Kawaley: No need to reform jury selection
The system of selecting juries in Bermuda that allows for both the prosecution and defence to “stand down” jurors without providing reasons does not need to be reformed, according to Chief Justice Ian Kawaley.
Mr Justice Kawaley’s comments follow a recent criminal trial involving three defendants in which it took more than a day to find 12 jurors to hear the case.
The Chief Justice told The Royal Gazette that the peremptory challenge rights of criminal defendants were important to the fairness of the jury-trial process.
“It will be difficult for an accused person to identify reasons for challenging jurors, if cause was required,” he added.

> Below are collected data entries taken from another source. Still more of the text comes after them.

(* ===== verification/Client.v ===== *)
(** * The client layer and public API (core/client.c): the definitions *)
From S2P Require Import Prelude Machine Status Platform Proto ClientState Core.

Section Client.
Context `{T : Target} {W F : Type} {E : MessageEnv W F}.
Abbreviation client := (aemlib_client_t W F).
Abbreviation config := (aemlib_config_t W F).
Abbreviation sys := (aemlib_client_t W F * W)%type.

Definition UNSUPPORTED_QOS : Z := ST AEMLIB_LAYER_GENERAL AEMLIB_CODE_UNSUPPORTED.
Definition IO_WOULD_BLOCK : Z := ST AEMLIB_LAYER_IO AEMLIB_CODE_WOULD_BLOCK.

(** [data] points into the transmit buffer and is given as an offset; every
    caller passes the buffer's start. *)
Definition client_send (data len : Z) : M sys Z :=
  pending <- field c_tx_pending_len ;;
  if 0 <? pending then mreturn IO_WOULD_BLOCK else
  r <- client_transport_write data len ;;
  let '(status, written) := r in
  if negb (is_ok status) && negb (has_code status AEMLIB_CODE_WOULD_BLOCK) then mreturn status
  else
    let written := if has_code status AEMLIB_CODE_WOULD_BLOCK then 0 else written in
    (if written <? len then
       let remaining := size_sub len written in
       tx <- field tx_mem ;;
       tx' <- of_option (memmove tx 0 (size_add data written) remaining) ;;
       update (set_tx_mem tx') ;;
       update (set_c_tx_pending_len remaining)
     else mreturn tt) ;;
    mreturn ST_OK.

Definition client_flush_pending : M sys Z :=
  pending <- field c_tx_pending_len ;;
  if pending =? 0 then mreturn ST_OK else
  r <- client_transport_write 0 pending ;;
  let '(status, written) := r in
  if negb (is_ok status) && negb (has_code status AEMLIB_CODE_WOULD_BLOCK) then mreturn status
  else
    let written := if has_code status AEMLIB_CODE_WOULD_BLOCK then 0 else written in
    (if 0 <? written then
       pending <- field c_tx_pending_len ;;
       update (set_c_tx_pending_len (size_sub pending written)) ;;
       pending <- field c_tx_pending_len ;;
       if 0 <? pending then
         tx <- field tx_mem ;;
         tx' <- of_option (memmove tx 0 written pending) ;;
         update (set_tx_mem tx')
       else mreturn tt
     else mreturn tt) ;;
    mreturn ST_OK.

Definition client_dispatch_packet (header : aemlib_mqtt_fixed_header_t) (packet_len : Z) : M sys Z :=
  match hdr_type header with
  | AEMLIB_MQTT_PKT_PUBLISH =>
      rx <- field c_rx_buffer ;;
      r <- of_option (aemlib_proto_decode_publish rx packet_len (Some header) true
                        {| pv_topic := 0; pv_topic_len := 0; pv_payload := 0; pv_payload_len := 0 |}) ;;
      let '(decode_status, pv) := r in
      if negb (is_ok decode_status) then mreturn decode_status else
      on_message <- field c_on_message ;;
      match on_message with
      | Some f => call_message f (pv_topic pv) (pv_topic_len pv) (pv_payload pv) (pv_payload_len pv)
      | None => mreturn tt
      end ;;
      mreturn ST_OK
  | AEMLIB_MQTT_PKT_PINGRESP => mreturn ST_OK
  | AEMLIB_MQTT_PKT_SUBACK => mreturn ST_OK
  | _ => mreturn ST_OK
  end.

(** The packet loop of [client_read]: [fuel] bounds the packets; each takes
    at least two bytes. *)
Fixpoint client_read_loop (fuel : nat) : M sys Z :=
  match fuel with
  | O => undefined
  | S fuel =>
      rx_len <- field c_rx_len ;;
      if rx_len =? 0 then mreturn ST_OK else
      rx <- field rx_mem ;;
      rx_size <- field c_rx_buffer_size ;;
      h <- of_option (aemlib_proto_decode_fixed_header rx rx_len header_uninit) ;;
      let '(decode_status, header) := h in
      if has_code decode_status AEMLIB_CODE_BUFFER_TOO_SMALL then
        if rx_len =? rx_size then mreturn BUFFER_TOO_SMALL else mreturn ST_OK
      else if negb (is_ok decode_status) then mreturn decode_status
      else
        let packet_len := size_add (hdr_header_size header) (hdr_remaining_length header) in
        if rx_size <? packet_len then mreturn BUFFER_TOO_SMALL
        else if rx_len <? packet_len then mreturn ST_OK
        else
          CHECK client_dispatch_packet header packet_len ;;
          consume_packet packet_len ;;
          client_read_loop fuel
  end.

Definition client_read : M sys Z :=
  r <- client_transport_read ;;
  let '(status, read) := r in
  if negb (is_ok status) && negb (has_code status AEMLIB_CODE_WOULD_BLOCK) then mreturn status
  else
    let read := if has_code status AEMLIB_CODE_WOULD_BLOCK then 0 else read in
    rx_len <- field c_rx_len ;;
    update (set_c_rx_len (size_add rx_len read)) ;;
    rx_len <- field c_rx_len ;;
    client_read_loop (S (Z.to_nat rx_len)).

Definition client_send_connect : M sys Z :=
  keepalive_ms <- field c_keepalive_interval_ms ;;
  let keepalive_sec := u16 (keepalive_ms / 1000) in
  tx_size <- field c_tx_buffer_size ;;
  r <- encode_tx (aemlib_proto_encode_connect tx_size (cstring []) keepalive_sec) ;;
  let '(status, out_len) := r in
  CHECK mreturn status ;;
  client_send 0 out_len.

Definition client_send_ping : M sys Z :=
  tx_size <- field c_tx_buffer_size ;;
  r <- encode_tx (aemlib_proto_encode_pingreq tx_size) ;;
  let '(status, out_len) := r in
  CHECK mreturn status ;;
  client_send 0 out_len.

(** ** Public API *)
Definition aemlib_init (p : client_ptr) (cfg : option config) : M sys Z :=
  if ptr_is_null p then mreturn INVALID_ARG else
  update (fun _ => zero_client) ;;
  aemlib_core_init p cfg.

Definition aemlib_connect (p : client_ptr) : M sys Z :=
  if ptr_is_null p then mreturn INVALID_ARG else
  update (set_c_tx_pending_len 0) ;;
  update (set_c_rx_len 0) ;;
  aemlib_core_connect p.

Definition aemlib_disconnect (p : client_ptr) : M sys Z :=
  if ptr_is_null p then mreturn INVALID_ARG else
  aemlib_core_disconnect p.

Definition aemlib_publish (p : client_ptr) (topic payload : bytes) (payload_len qos : Z) : M sys Z :=
  if ptr_is_null p then mreturn INVALID_ARG else
  if negb (qos =? 0) then mreturn UNSUPPORTED_QOS else
  tx_size <- field c_tx_buffer_size ;;
  r <- encode_tx (aemlib_proto_encode_publish tx_size topic payload payload_len) ;;
  let '(status, out_len) := r in
  CHECK mreturn status ;;
  client_send 0 out_len.

Definition aemlib_subscribe (p : client_ptr) (topic : bytes) (qos : Z) : M sys Z :=
  if ptr_is_null p then mreturn INVALID_ARG else
  if negb (qos =? 0) then mreturn UNSUPPORTED_QOS else
  packet_id <- aemlib_core_next_packet_id p ;;
  tx_size <- field c_tx_buffer_size ;;
  r <- encode_tx (aemlib_proto_encode_subscribe tx_size packet_id topic) ;;
  let '(status, out_len) := r in
  CHECK mreturn status ;;
  client_send 0 out_len.

(** The keepalive of the CONNECTED state. *)
Definition client_keepalive : M sys Z :=
  now <- client_now ;;
  last <- field c_last_activity_ms ;;
  interval <- field c_keepalive_interval_ms ;;
  if interval <=? u64 (now - last) then
    CHECK client_send_ping ;;
    update (set_c_last_activity_ms now) ;;
    mreturn ST_OK
  else mreturn ST_OK.

Definition aemlib_poll (p : client_ptr) : M sys Z :=
  if ptr_is_null p then mreturn INVALID_ARG else
  CHECK client_flush_pending ;;
  CHECK aemlib_core_poll p ;;
  state <- field c_state ;;
  match state with
  | AEMLIB_STATE_MQTT_CONNECT_SENT =>
      connect_sent <- field c_connect_sent ;;
      if connect_sent =? 0 then
        CHECK client_send_connect ;;
        update (set_c_connect_sent 1) ;;
        mreturn ST_OK
      else mreturn ST_OK
  | AEMLIB_STATE_MQTT_CONNECTED =>
      CHECK client_read ;;
      client_keepalive
  | _ => mreturn ST_OK
  end.
End Client.
Lemma encode_remaining_length_typed v buf buf_len n st buf' n' :
  is_bytes buf -> is_size n -> aemlib_proto_encode_remaining_length v buf buf_len n = Some (st, buf', n') ->
  is_u32 st /\ is_bytes buf' /\ is_size n'.
Proof.
  unfold aemlib_proto_encode_remaining_length. intros Hb Hn.
  destruct (encode_rl_loop _ v buf buf_len 0) as [[[st0 b0] i0]|] eqn:El; [|done]. intros [= <- <- <-].
  apply encode_rl_typed in El as (? & ? & ?); [by destruct (is_ok st0)|done|auto].
Qed.

Lemma yields_finish_packet rl_pos : yields enc_typed is_u32 (finish_packet rl_pos).
Proof.
  eapply yields_bind; [apply yields_offset|]. intros o _. cbv zeta.
  eapply yields_bind; [apply (yields_of_option _ (fun r => is_u32 r.1.1 /\ is_bytes r.1.2 /\ is_size r.2))|].
  - intros [[st b] n] Er. eapply encode_remaining_length_typed; [| |exact Er]; [bytes_ok|auto].
  - intros [[st b] n] (Hst & Hb0 & Hn). cbn [fst snd] in *. yields_step; [by yields_step|].
    apply yields_block. intros e (Hb & _).
    eapply yields_bind; [apply (yields_of_option _ is_bytes); intros b1; by apply memcpy_bytes_ok|]. intros b1 H1.
    eapply yields_bind; [apply (yields_of_option _ is_bytes); intros b2; by apply memcpy_bytes_ok|]. intros b2 H2.
    apply yields_put_buf. intros e' (_ & ? & _). enc_fields.
Qed.

Lemma first_byte_u8 type flags : is_u8 (first_byte type flags).
Proof. apply u8_ok. Qed.
Hint Resolve first_byte_u8 : core.

(** The packet encoders: rule by rule, with the helpers above. *)
Lemma yields_encode_pingreq buf_len : yields enc_typed is_u32 (aemlib_proto_encode_pingreq buf_len).
Proof.
  unfold aemlib_proto_encode_pingreq. yields_step; [yields_step; auto|]. apply yields_block. intros e (Hb & _).
  eapply yields_bind; [apply (yields_of_option _ is_bytes); intros b1; apply store_bytes_ok; auto|]. intros b1 H1.
  eapply yields_bind; [apply (yields_of_option _ is_bytes); intros b2; apply store_bytes_ok; [done|]|].
  { unfold is_u8, AEMLIB_MQTT_PINGREQ_REMAINING_LENGTH. lia. }
  intros b2 H2. apply yields_put_buf. intros e' (_ & ? & _). enc_fields.
  by apply size_small.
Qed.

Lemma yields_reset_offset : yields enc_typed (fun _ => True) reset_offset.
Proof.
  apply yields_modify; [done|]. intros e (? & _ & ?). enc_fields.
Qed.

“It would be even more time-consuming to adopt the US ‘voir-dire’ system whereby jurors are questioned by counsel to identify potential biases before they are selected.”
In Bermuda, the prosecution can “stand down” jurors as they are called into the jury box. They do not have to give any reason or explanation for their decision.
Similarly, a defendant has the right to make three objections once a jury panel has been chosen. He or she does not have to provide the court with reasons.
In England and Wales, the prosecution and defence have no such right to stand down jurors.
Mr Justice Kawaley said: “The abolition of the defendant’s right to challenge without cause in England and Wales in the late 1980s was controversial and, in my respectful view, contrary to principle. It is clearly consistent with principle for the prosecution to have the right to stand aside jurors.
“It is on balance probably useful for this right to be unlimited in terms of the number jurors who can be stood aside, as long the power is exercised in the interests of justice and not in a disproportionate manner.
“The time taken to select juries in a small community in multi-defendant cases is not, all things considered, excessive and I see no need for any reforms.”